◆ EXERCISE OBJECTIVE: Across the whole listing, copy out every line that includes the string "global".
*** EXCERPTED RECORDS
(* ===== verification/DecisionEngine.v ===== *)
(** * The decision engine ([include/decision_engine.h], [src/decision_engine.cpp])

    Decides for each quote whether to send an order.  A conversion of a
    double outside the range of [int32_t] is undefined behaviour in C++, so
    [evaluateQuote] returns an option; quotes that passed validation never
    reach [None].  [Optional<OrderMessage>] is an option, which the file
    [Optional] justifies; the wall-clock time a call takes, which only feeds
    the latency metrics, is an argument. *)
From Stdlib Require Import String.
From S2P Require Import Prelude Binary64 Metrics Message MessageParser.
#[local] Open Scope Z_scope.

Inductive TradingState := WAITING_FOR_FIRST_WINDOW | READY_TO_TRADE | ORDER_SENT.
#[export] Instance TradingState_eq_dec : EqDecision TradingState.
Proof. solve_decision. Defined.

Module Decision.
Inductive Type_ :=
| NO_ACTION | ORDER_TRIGGERED | REJECTED_WAITING_WINDOW | REJECTED_PRICE_UNFAVORABLE
| REJECTED_COOLDOWN | REJECTED_DUPLICATE.
#[global] Instance Type_eq_dec : EqDecision Type_.
Proof. solve_decision. Defined.

Record t := mk {
  type : Type_; timestamp : Z; quotePrice : double; vwap : double;
  quoteSize : Z; orderSize : Z; reason : string }.
End Decision.

Module QuoteIdentifier.
Record t := mk { timestamp : Z; price : Z; quantity : Z }.
Definition eqb (a b : t) : bool :=
  (timestamp a =? timestamp b) && (price a =? price b) && (quantity a =? quantity b).

Lemma eqb_eq a b : eqb a b = true ↔ a = b.
Proof.
  destruct a, b. unfold eqb. cbn. rewrite !andb_true_iff, !Z.eqb_eq.
  split; [by intros [[-> ->] ->]|by intros [= -> -> ->]].
Qed.
End QuoteIdentifier.

Record DecisionEngine := mkEngine {
  symbol : list Z; side : Z; maxOrderSize : Z; currentState : TradingState;
  lastProcessedQuote : QuoteIdentifier.t; lastOrderTimestamp : Z; cooldownNanos : Z;
  decisionHistory : list Decision.t;
  quotesProcessed : Z; ordersTriggered : Z; ordersRejected : Z;
  rejWaitingWindow : Z; rejPriceUnfavorable : Z; rejCooldown : Z; rejDuplicate : Z
}.
#[global] Instance eta_DecisionEngine : Settable DecisionEngine := fun r =>
  mkEngine (symbol r) (side r) (maxOrderSize r) (currentState r) (lastProcessedQuote r)
    (lastOrderTimestamp r) (cooldownNanos r) (decisionHistory r) (quotesProcessed r)
    (ordersTriggered r) (ordersRejected r) (rejWaitingWindow r) (rejPriceUnfavorable r)
    (rejCooldown r) (rejDuplicate r).

Definition MAX_HISTORY_SIZE : nat := 1000.
Definition DEFAULT_COOLDOWN : Z := 100000000.

Definition DecisionEngine_init (symbol : list Z) (side maxOrderSize cooldownNanos : Z) : DecisionEngine :=
  mkEngine symbol side maxOrderSize WAITING_FOR_FIRST_WINDOW (QuoteIdentifier.mk 0 0 0) 0
    cooldownNanos [] 0 0 0 0 0 0 0.
(** The engine's verdict is the reference's. *)
Lemma verdict_reference evs o q :
  is_u32 w → follows evs o → Spec.pv (spec (reference evs).2) ≤ 2 ^ 51 →
  QuoteMessage_ok q → validateQuote q = true →
  bool_decide (decide_quote (decisionEngine o) q (vwap_value (vwapCalculator o)) = Trigger) =
    trades_on sd DEFAULT_COOLDOWN q (reference evs).2.
Proof using Hcap.
  intros Hw Hf Hpv Hok Hval. assert (Hq := Hval). apply (validateQuote_spec q Hok) in Hq as (_ & _ & Hbp & Hap).
  destruct (om_engine _ _ _ _ _ _ _ (fo_inv _ _ Hf)) as (_ & Hsd & _).
  destruct (fo_engine _ _ Hf) as (Hlast & Hans & Hcool). destruct (om_state _ _ _ _ _ _ _ (fo_inv _ _ Hf)) as [_ Hst].
  assert (Htrig := trigger_reference (decisionEngine o) q _ Hok (follows_sums _ _ Hw Hf) Hpv).
  rewrite <- (vwap_value_spec _ _ _ (follows_calc _ _ Hf)), Hsd in Htrig.
  assert (Hdup : isDuplicateQuote (decisionEngine o) q = QuoteIdentifier.eqb (quoted sd q) (answered (reference evs).2)).
  { unfold isDuplicateQuote, quoted. rewrite Hsd, Hans, i32_small by lia. done. }
  assert (Hrest : isInCooldown (decisionEngine o) (Quote.timestamp q) =
                  resting DEFAULT_COOLDOWN (Quote.timestamp q) (reference evs).2).
  { unfold isInCooldown, resting. rewrite Hlast, Hcool. by destruct (_ =? 0). }
  unfold decide_quote, trades_on. rewrite <- Hdup, <- Hrest, <- Htrig. rewrite (fo_ready _ _ Hf) in Hst.
  destruct (Spec.complete _), (decide (DecisionEngine.currentState _ = _)) as [Hd|Hd]; cbn [andb].
  - by apply (proj1 Hst) in Hd.
  - destruct (isDuplicateQuote _ _), (isInCooldown _ _), (shouldTriggerOrder _ _ _); done.
  - done.
  - apply Hst in Hd. done.
Qed.
(** C26: an order can be split by the next one.  When the kernel takes only the
    first [k] bytes of an order and then the next order whole, [sendOrder]
    answers true for both, and what the server receives is [k] bytes of the
    first order, then the second order, then (once the queue is drained) the
    rest of the first: [sendOrder] does not look at the queue before it
    sends. *)
Theorem order_split_by_next (mem : list Z) (o1 o2 : OrderMessage) (k : Z) (err : Errno)
    (c : OrderClient) (m : SystemMetrics) :
  oc_inv c → empty c = true → state (tcp c) = CONNECTED →
  OrderMessage_ok o1 → sendable o1 → OrderMessage_ok o2 → sendable o2 →
  length mem = ORDER_SIZE → 0 < k < Z.of_nat ORDER_SIZE →
  let '(ok1, wire1, s1, err1) := sendOrder mem o1 (Ret k) err (c, m) in
  let '(ok2, wire2, s2, err2) := sendOrder mem o2 (Ret (Z.of_nat ORDER_SIZE)) err1 s1 in
  ok1 = true ∧ ok2 = true ∧
  wire1 ++ wire2 = take (Z.to_nat k) (order_bytes o1) ++ order_bytes o2 ∧
  pending_bytes s2.1 = drop (Z.to_nat k) (order_bytes o1).
Proof.
  intros Hinv He Hst Ho1 Hs1 Ho2 Hs2 Hm Hk. assert (Hcap := QUEUE_CAPACITY_pos).
  assert (Hcap2 := QUEUE_CAPACITY_Z).
  assert (Hq : (qSize c < QUEUE_CAPACITY)%nat) by (apply Nat.eqb_eq in He; lia).
  rewrite sendOrder_cases, bool_decide_true by done.
  assert (Hsz : (qSize (submit (order_bytes o1) (Ret k) err (c, m)).1.2.1 < QUEUE_CAPACITY)%nat).
  { assert (H1 := submit_taken (order_bytes o1) k err c m Hinv Hst (length_order_bytes o1 Ho1) Hq ltac:(lia)).
    destruct (submit _ _ _ _) as [[[ok1 w1] [c1 m1]] err1]. destruct H1 as (_ & _ & [Hsh Hok] & _ & Hp).
    cbn [fst snd]. rewrite (empty_pending_bytes c Hinv He) in Hp. cbn [app] in Hp.
    assert (Hl : (length (pending_bytes c1) ≤ 25)%nat).
    { rewrite Hp, length_drop, length_order_bytes by done. unfold ORDER_SIZE. lia. }
    assert (Hle := qSize_bytes c1 (conj Hsh Hok)). lia. }
  assert (H1 := submit_taken (order_bytes o1) k err c m Hinv Hst (length_order_bytes o1 Ho1) Hq ltac:(lia)).
  destruct (submit _ _ _ _) as [[[ok1 w1] [c1 m1]] err1]. destruct H1 as (-> & -> & Hi1 & Hst1 & Hp1).
  cbn [fst snd] in Hsz. rewrite sendOrder_cases, bool_decide_true by done.
  assert (H2 := submit_taken (order_bytes o2) (Z.of_nat ORDER_SIZE) err1 c1 m1 Hi1 Hst1
            (length_order_bytes o2 Ho2) Hsz ltac:(lia)).
  destruct (submit _ _ _ _) as [[[ok2 w2] [c2 m2]] err2]. destruct H2 as (-> & -> & _ & _ & Hp2).
  assert (Hl2 := length_order_bytes o2 Ho2).
  rewrite Nat2Z.id, drop_ge, app_nil_r in Hp2 by lia. rewrite Nat2Z.id, (take_ge (order_bytes o2)) by lia.
  cbn [fst]. by rewrite Hp2, Hp1, (empty_pending_bytes c).
Qed.
(** A feed from the first byte of a connection. *)
Lemma poll_feed calls ds err c w m ms suffix log :
  isConnected (tcp c) = true → buffer_inv (receiveBuffer c) → contents (receiveBuffer c) = [] →
  Forall block_ok ds → (length ds ≤ calls)%nat →
  Forall frame_ok ms → feed_bytes ds ++ suffix = concat (frame <$> ms) → Forall M ms → P log w →
  ∃ c' w' m' err', let complete := arrived ms (length (feed_bytes ds)) in
    poll calls ds err (c, (w, m)) = Some ((c', (w', m')), [], err') ∧
    P (log ++ delivered complete) w' ∧
    feed_bytes ds = concat (frame <$> complete) ++ contents (receiveBuffer c') ∧
    (length (contents (receiveBuffer c')) < 34)%nat ∧ complete `prefix_of` ms.
Proof using HP.
  intros Hc Hinv H0 Hds Hcalls Hms Hcat HM Hw.
  destruct (poll_frames calls ds err c w m ms suffix log)
    as (n & c' & w' & m' & err' & Hrun & Hw' & Hl & Hlt & Hs & Hn); rewrite ?H0; try done; [simpl; lia|].
  rewrite H0 in Hl. cbn [app] in Hl. exists c', w', m', err'. cbv zeta.
  assert (Ha := arrived_take n _ _ _ Hms Hs Hn). rewrite <- Hl in Ha. rewrite Ha.
  do 4 (split; [done|]). exists (drop n ms). by rewrite take_drop.
Qed.
End logged.

(** The callback's state does not depend on the global metrics: [step] is
    what it does to it. *)
Section pure_callback.
Context (step : MessageHeader → MarketData → World → World).
Context (Hcb : ∀ h d w m, (cb h d (w, m)).1 = step h d w).

(** C6: delivery.  However a stream of frames is cut into blocks, once the
    event loop has called [processIncomingData] at least once per block,
    the callback has been run on exactly the messages whose last byte has
    been received and which pass validation, in order and once each, and on
    nothing else; the buffer keeps exactly the bytes of the unfinished
    message. *)
Theorem feed_delivery (calls : nat) (ds : list delivery) (err : Errno) (c : MarketDataClient) (w : World)
    (m : SystemMetrics) (ms : list (MessageHeader * list Z)) (suffix : list Z) :
  isConnected (tcp c) = true → buffer_inv (receiveBuffer c) → contents (receiveBuffer c) = [] →
  Forall block_ok ds → (length ds ≤ calls)%nat →
  Forall frame_ok ms → feed_bytes ds ++ suffix = concat (frame <$> ms) →
  ∃ c' m' err', let complete := arrived ms (length (feed_bytes ds)) in
    poll calls ds err (c, (w, m)) =
      Some ((c', (foldl (λ w x, step x.1 x.2 w) w (delivered complete), m')), [], err') ∧
    feed_bytes ds = concat (frame <$> complete) ++ contents (receiveBuffer c') ∧
    (length (contents (receiveBuffer c')) < 34)%nat ∧ (suffix = [] → complete = ms).
Proof using Hcb.
  intros Hc Hinv H0 Hds Hcalls Hms Hcat.
  destruct (poll_feed (λ _, True) (λ log w', w' = foldl (λ w x, step x.1 x.2 w) w log))
    with (calls := calls) (ds := ds) (err := err) (c := c) (w := w) (m := m) (ms := ms) (suffix := suffix)
      (log := @nil (MessageHeader * MarketData))
    as (c' & w' & m' & err' & Hrun & -> & Hbytes & Hlt & _);
    [|done..|by apply Forall_true|done|].
  - intros log m1 d w1 mt _ _ ->. by rewrite foldl_app, Hcb.
  - exists c', m', err'. do 3 (split; [done|]).
    intros ->. rewrite app_nil_r in Hcat. rewrite Hcat. by apply arrived_all.
Qed.
End pure_callback.

Lemma stalled_app l k : stalled l → stalled (l ++ k).
Proof.
  intros [[h Hp] (j & Hj1 & Hj2 & Hj)]. split.
  - destruct l as [|len [|type body]]; try done. cbn [Spec.peek app] in *. exists h.
    destruct (negb _); [done|]. by destruct (_ <? _).
  - exists j. split; [done|]. rewrite length_app. split; [lia|]. unfold plausible_at in *.
    rewrite !lookup_total_app_l by lia. done.
Qed.

Lemma stalled_drain l : stalled l → drain_all l = ([], l).
Proof. intros [[h Hp] _]. rewrite drain_all_unfold. unfold Spec.next. by rewrite Hp. Qed.

(** C27: a corrupt header with a good one behind it stops the feed.  When the
    front of the buffer is not a header while [resync] can see a plausible
    one further on, [resync] reports its position and leaves the buffer as
    it is, and the client ignores what it reports: however many blocks
    arrive and however often [processIncomingData] is called, no message is
    delivered and the buffer only grows, until it is full. *)
Theorem corrupt_header_stalls (calls : nat) (ds : list delivery) (err : Errno) (c : MarketDataClient) (w : World)
    (m : SystemMetrics) :
  isConnected (tcp c) = true → buffer_inv (receiveBuffer c) → stalled (contents (receiveBuffer c)) →
  Forall block_ok ds → (length ds ≤ calls)%nat →
  used (receiveBuffer c) + Z.of_nat (length (feed_bytes ds)) ≤ BUFFER_SIZE →
  ∃ c' m' err', poll calls ds err (c, (w, m)) = Some ((c', (w, m')), [], err') ∧
    contents (receiveBuffer c') = contents (receiveBuffer c) ++ feed_bytes ds.
Proof using Type.
  revert ds err c m. induction calls as [|calls IH]; intros ds err c m Hc Hinv Hst Hds Hcalls Hfit.
  { destruct ds; [|simpl in Hcalls; lia]. exists c, m, err. by rewrite app_nil_r. }
  destruct (processIncomingData_blocks (Some cb) ds err c w m Hc Hinv Hds (or_introl Hfit))
    as (n & c1 & m1 & lb & err1 & Hbr & Hn & c2 & Hi2 & Hconn2 & Hc2 & Hrun).
  assert (Hst1 : stalled (contents (receiveBuffer c1))).
  { rewrite (br_contents _ _ _ _ _ _ _ _ Hbr). by apply stalled_app. }
  rewrite (stalled_drain _ Hst1) in Hc2, Hrun. cbn [fst snd handle_all foldl] in *.
  rewrite <- Hc2 in Hst1. destruct (process_end_stalled (Some cb) c2 (u64 (Z.of_nat (length (@nil (MessageHeader * list Z)))))
    (0, 0, (w, m1)) Hi2 Hst1) as [m2 Hend]. rewrite Hend in Hrun. cbn [mbind option_bind fst snd] in Hrun.
  cbn [poll]. rewrite Hrun. cbn [mbind option_bind].
  assert (Hsplit : feed_bytes ds = feed_bytes (take n ds) ++ feed_bytes (drop n ds)).
  { unfold feed_bytes. by rewrite <- concat_app, <- fmap_app, take_drop. }
  rewrite (br_contents _ _ _ _ _ _ _ _ Hbr) in Hc2.
  edestruct (IH (drop n ds) err1 c2) as (c' & m' & err' & Hrun' & Hc'); rewrite ?Hc2; try done.
  - by apply stalled_app.
  - by apply Forall_drop.
  - rewrite length_drop. destruct ds; [simpl; lia|]. specialize (Hn ltac:(done)). simpl in *. lia.
  - assert (H2 := length_contents (receiveBuffer c2)). rewrite Hc2, length_app, length_contents in H2.
    rewrite Hsplit, length_app in Hfit. destruct Hi2 as (_&_&?&_). destruct Hinv as (_&_&?&_). lia.
  - exists c', m', err'. split; [exact Hrun'|]. by rewrite Hc', Hc2, <- app_assoc, <- Hsplit.
Qed.

(** ** Byte accounting *)

Definition bytes_in (m : SystemMetrics) : Z := HotMetrics.bytesReceived (hot m).
Context (Hquiet : ∀ h d s, bytes_in (cb h d s).2 = bytes_in s.2).

Lemma handle_body_bytes h body s : bytes_in (handle_body (Some cb) h body s).2.2 = bytes_in s.2.2.
Proof using Hquiet.
  destruct s as [[lq lt] w]. unfold handle_body, run_callback.
  destruct (Header.type h =? Header.QUOTE_TYPE).
  - destruct (parseQuote _ _) as [q|]; [|done]. destruct (validateQuote q); [apply Hquiet|done].
  - destruct (Header.type h =? Header.TRADE_TYPE); [|done].
    destruct (parseTrade _ _) as [t|]; [|done]. destruct (validateTrade t); [apply Hquiet|done].
Qed.
Section quote_output.
Context {moved : MovedString} {Q : Type} {cap : nat} `{!DequeOps VwapTradeRecord Q} `{!Deque VwapTradeRecord Q cap} (Hcap : (0 < cap)%nat).
Context (sym : list Z) (sd maxSize w : Z) (Hsd : is_u8 sd) (Hmax : 0 ≤ maxSize) (Hw : is_u32 w).
Abbreviation reference evs := (trade_all cap (nanos w) sym sd maxSize DEFAULT_COOLDOWN evs Trading_init).
Abbreviation follows := (OrderManager.follows (cap := cap) sym sd maxSize w).
Implicit Types (o : OrderManager.t Q) (m : SystemMetrics).

(** The average of the reference, as a double. *)
Definition reference_vwap (r : Trading) : double :=
  if Spec.volume (spec r) =? 0 then dzero else d_div (d_of_Z (Spec.pv (spec r))) (d_of_Z (Spec.volume (spec r))).

Definition order_reason (q : QuoteMessage) (vwap : double) : String.string :=
  let cents := default 0 (d_to_i32 vwap) in
  if sd =? char_B
  then String.append "Buy Order: Ask (" (String.append (pretty (Quote.askPrice q)) (String.append ") < VWAP (" (String.append (pretty cents) ")")))
  else String.append "Sell Order: Bid (" (String.append (pretty (Quote.bidPrice q)) (String.append ") > VWAP (" (String.append (pretty cents) ")"))).

(** The test for the first window has already spoken. *)
Lemma check_silent evs o n os :
  follows evs o →
  ManagerOutput.checkVwapWindowComplete (o <| OrderManager.totalQuotesProcessed := n |>) os = os ∧
  OrderManager.checkVwapWindowComplete (o <| OrderManager.totalQuotesProcessed := n |>) = o <| OrderManager.totalQuotesProcessed := n |>.
Proof using Type.
  intros Hf. unfold ManagerOutput.checkVwapWindowComplete, OrderManager.checkVwapWindowComplete. cbn.
  replace (bool_decide _ && _) with false; [done|]. symmetry.
  destruct (Spec.complete (spec (reference evs).2)) eqn:Hc.
  - apply (OrderManager.fo_ready _ _ _ _ _ _ Hf) in Hc. by rewrite Hc.
  - unfold hasCompleteWindow. rewrite (rf_complete _ _ _ (OrderManager.follows_calc _ _ _ _ _ _ Hf)), Hc. apply andb_false_r.
Qed.

Lemma processQuote_prints evs o m q elapsed os :
  follows evs o → Spec.pv (spec (reference evs).2) ≤ 2 ^ 51 → QuoteMessage_ok q → validateQuote q = true → width os = 0 →
  let r := (reference evs).2 in let vwap := reference_vwap r in let order := order_for sym sd maxSize q in
  ManagerOutput.processQuote q elapsed (o, m) os =
    if trades_on sd DEFAULT_COOLDOWN q r
    then mkOstream (text os ++ decision_text sd (Order.quantity order) (Order.price order) vwap ++
                    recorded_text order (order_reason q vwap)) 0 2 true (leftfield os)
    else os.
Proof using Hcap Hw Hmax Hsd.
  intros Hf Hpv Hok Hval Hos r vwap order.
  assert (Hverdict := OrderManager.verdict_reference Hcap _ _ _ _ evs o q Hw Hf Hpv Hok Hval).
  assert (Hinv := OrderManager.fo_inv _ _ _ _ _ _ Hf). destruct (OrderManager.om_engine _ _ _ _ _ _ _ Hinv) as (Hsy & Hside & Hmx).
  destruct (OrderManager.om_config _ _ _ _ _ _ _ Hinv) as (_ & Hside' & _).
  assert (Hcalc := OrderManager.follows_calc _ _ _ _ _ _ Hf).
  destruct (OrderManager.refresh_refines _ _ _ Hcalc) as [_ Hv]. assert (Hvs := OrderManager.vwap_value_spec _ _ _ Hcalc).
  unfold ManagerOutput.processQuote. set (o1 := o <| OrderManager.totalQuotesProcessed ::= _ |>).
  destruct (check_silent evs o (u64 (OrderManager.totalQuotesProcessed o + 1)) os Hf) as [E1 E2].
  change (o <| OrderManager.totalQuotesProcessed := _ |>) with o1 in E1, E2. rewrite E1, E2.
  change (OrderManager.vwapCalculator o1) with (OrderManager.vwapCalculator o).
  change (OrderManager.decisionEngine o1) with (OrderManager.decisionEngine o).
  destruct (getCurrentVwap (OrderManager.vwapCalculator o)) as [v c]. cbn [fst] in Hv. subst v.
  rewrite evaluateQuote_prints by done. set (e := OrderManager.decisionEngine o) in *.
  destruct (evaluateQuote_outcome e q (vwap_value (OrderManager.vwapCalculator o)) elapsed m Hok Hval) as (e' & -> & _).
  fold r in Hverdict. rewrite <- Hverdict. destruct (decide (decide_quote e q _ = Trigger)) as [Ht|Hn];
    [rewrite bool_decide_true by done|by rewrite bool_decide_false].
  destruct (OrderManager.vwap_to_i32 Hcap _ _ _ Hcalc) as [cents Hcents]; [| |exact Hpv|].
  { rewrite trade_all_spec. apply (OrderManager.om_spec _ _ _ _ _ _ _ Hinv). }
  { rewrite trade_all_spec. apply (priced_run_positive _ _ _ _ Hcap (nanos_nonneg w Hw) (spec_init_inv cap) (priced_init _ _)).
    apply (OrderManager.fo_trades _ _ _ _ _ _ Hf). }
  rewrite Hcents, recordDecision_text by (done || by rewrite Hmx).
  rewrite (order_of_reference _ _ Hok Hval), Hsy, Hside, Hmx. fold order.
  assert (Hq := Hval). apply (validateQuote_spec q Hok) in Hq as (_ & _ & Hbp & Hap).
  destruct Hok as (_ & _ & Hbq & _ & Haq & _).
  rewrite recordOrder_text; [|exact Hsd|cbn; unfold quoted; branch; cbn; lia|cbn; unfold quoted; branch; cbn; lia|done].
  cbn [text leftfield]. unfold vwap, reference_vwap. fold r in Hvs. rewrite Hvs in *. rewrite <- app_assoc. f_equal. f_equal. f_equal.
  - unfold calculateOrderSize, relevantQuantity, relevantPrice, order, order_for, quoted. rewrite Hside, Hmx. by destruct (sd =? char_B).
  - unfold OrderManager.buildReason, order_reason. cbn. rewrite Hside', Hcents. done.
Qed.
End quote_output.

(** ** The order history *)

Definition row_text (record : OrderRecord.t) : list Z :=
  pad 10 (OrderRecord.symbol record) ++ pad 8 (side_name (OrderRecord.side record)) ++
  pad 10 (digits (OrderRecord.quantity record)) ++ pad 12 (price_text (OrderRecord.price record)) ++
  bytes "  " ++ bytes (OrderRecord.reason record) ++ [10].

Definition history_text (rows : list OrderRecord.t) : list Z :=
  pad 10 (bytes "Symbol") ++ pad 8 (bytes "Side") ++ pad 10 (bytes "Quantity") ++ pad 12 (bytes "Price") ++
  bytes "  Reason" ++ [10] ++ replicate 60 45 ++ [10] ++ concat (row_text <$> rows).

Definition row_ok (record : OrderRecord.t) : Prop :=
  0 ≤ OrderRecord.quantity record ∧ 0 ≤ OrderRecord.price record < 2 ^ 31.

(** A stream that has only ever adjusted to the right and waits for no width. *)
Definition right_plain (os : ostream) : Prop := width os = 0 ∧ leftfield os = false.

Lemma history_row_text record os :
  row_ok record → right_plain os →
  ManagerOutput.history_row record os = mkOstream (text os ++ row_text record) 0 2 true false.
Proof.
  intros [Hq Hp] [Hw Hl]. rewrite (insert_plain os Hw) at 1. rewrite Hl. unfold ManagerOutput.history_row.
  rewrite put_width, pad_string, put_width, pad_string, put_width, pad_integer, put_width, put_fixed, put_precision, pad_double.
  autorewrite with console. rewrite dollars_cents, unsigned_digits by done. unfold row_text. by rewrite <- !app_assoc.
Qed.

Lemma history_rows_text rows os :
  Forall row_ok rows → right_plain os →
  let os' := foldl (λ os r, ManagerOutput.history_row r os) os rows in
  right_plain os' ∧ text os' = text os ++ concat (row_text <$> rows).
Proof.
  intros Hrows. revert os. induction Hrows as [|r rows Hr _ IH]; intros os Hos; cbn [foldl].
  - split; [done|]. cbn. by rewrite app_nil_r.
  - rewrite history_row_text by done. destruct (IH (mkOstream (text os ++ row_text r) 0 2 true false)) as [H1 H2]; [done|].
    split; [exact H1|]. rewrite H2. cbn [text fmap list_fmap concat]. by rewrite <- app_assoc.
Qed.


(** The loop over the indexes from [start] visits the newest records. *)
Lemma history_indexes (h : CircularBuffer.t OrderRecord.t) start :
  (start ≤ CircularBuffer.count h)%nat →
  CircularBuffer.at_ OrderManager.MAX_ORDER_HISTORY h <$> seq start (CircularBuffer.size h - start) =
    drop start (CircularBuffer.iterate OrderManager.MAX_ORDER_HISTORY h).
Proof.
  intros Hs. unfold CircularBuffer.iterate, CircularBuffer.size. rewrite <- fmap_drop. f_equal. by rewrite skipn_seq.
Qed.

Lemma printOrderHistory_text {Q} count (o : OrderManager.t Q) os :
  let records := OrderManager.getOrderHistory o in
  let rows := drop (length records - count) records in
  Forall row_ok records → right_plain os →
  text (ManagerOutput.printOrderHistory count o os) =
    text os ++ ln "=== Order History ===" ++ [10] ++
    (if decide (records = []) then bytes "No orders sent yet" ++ [10] else history_text rows) ++
    bytes "=====================" ++ [10].
Proof.
  intros records rows Hok [Hw Hl]. rewrite (insert_plain os Hw) at 1. rewrite Hl. unfold ManagerOutput.printOrderHistory.
  set (h := OrderManager.orderHistory o). autorewrite with console.
  assert (Hlen : length records = CircularBuffer.count h).
  { unfold records, OrderManager.getOrderHistory, CircularBuffer.iterate. by rewrite length_fmap, length_seq. }
  unfold CircularBuffer.empty. destruct (Nat.eqb_spec (CircularBuffer.count h) 0) as [E|E].
  { rewrite decide_True by (apply nil_length_inv; lia). autorewrite with console. cbn [text]. by rewrite <- !app_assoc. }
  rewrite decide_False by (intros Hn; rewrite Hn in Hlen; cbn in Hlen; lia).
  do 4 (rewrite pad_literal; autorewrite with console). set (start := if (_ <? _)%nat then _ else _).
  assert (Hstart : start = (length records - count)%nat).
  { unfold start, CircularBuffer.size. rewrite Hlen. destruct (Nat.ltb_spec (Nat.min count (CircularBuffer.count h)) (CircularBuffer.count h)); lia. }
  rewrite <- (foldl_fmap (λ os r, ManagerOutput.history_row r os)), history_indexes by lia. rewrite Hstart. change (drop _ _) with rows.
  match goal with |- context [foldl _ ?os rows] => set (os1 := os) end. destruct (history_rows_text rows os1) as [[Hw2 Hl2] Ht]; [by apply Forall_drop|done|].
  rewrite (insert_plain _ Hw2), Ht. autorewrite with console. unfold os1, history_text. cbn [text]. by rewrite <- !app_assoc.
Qed.

(** The orders of the reference print as they are. *)
Definition order_printable (order : OrderMessage) : Prop := 0 ≤ Order.quantity order ∧ 0 ≤ Order.price order < 2 ^ 31.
******
◆ ANSWER BOX:
#[global] Instance Type_eq_dec : EqDecision Type_.
#[global] Instance eta_DecisionEngine : Settable DecisionEngine := fun r =>
(** The callback's state does not depend on the global metrics: [step] is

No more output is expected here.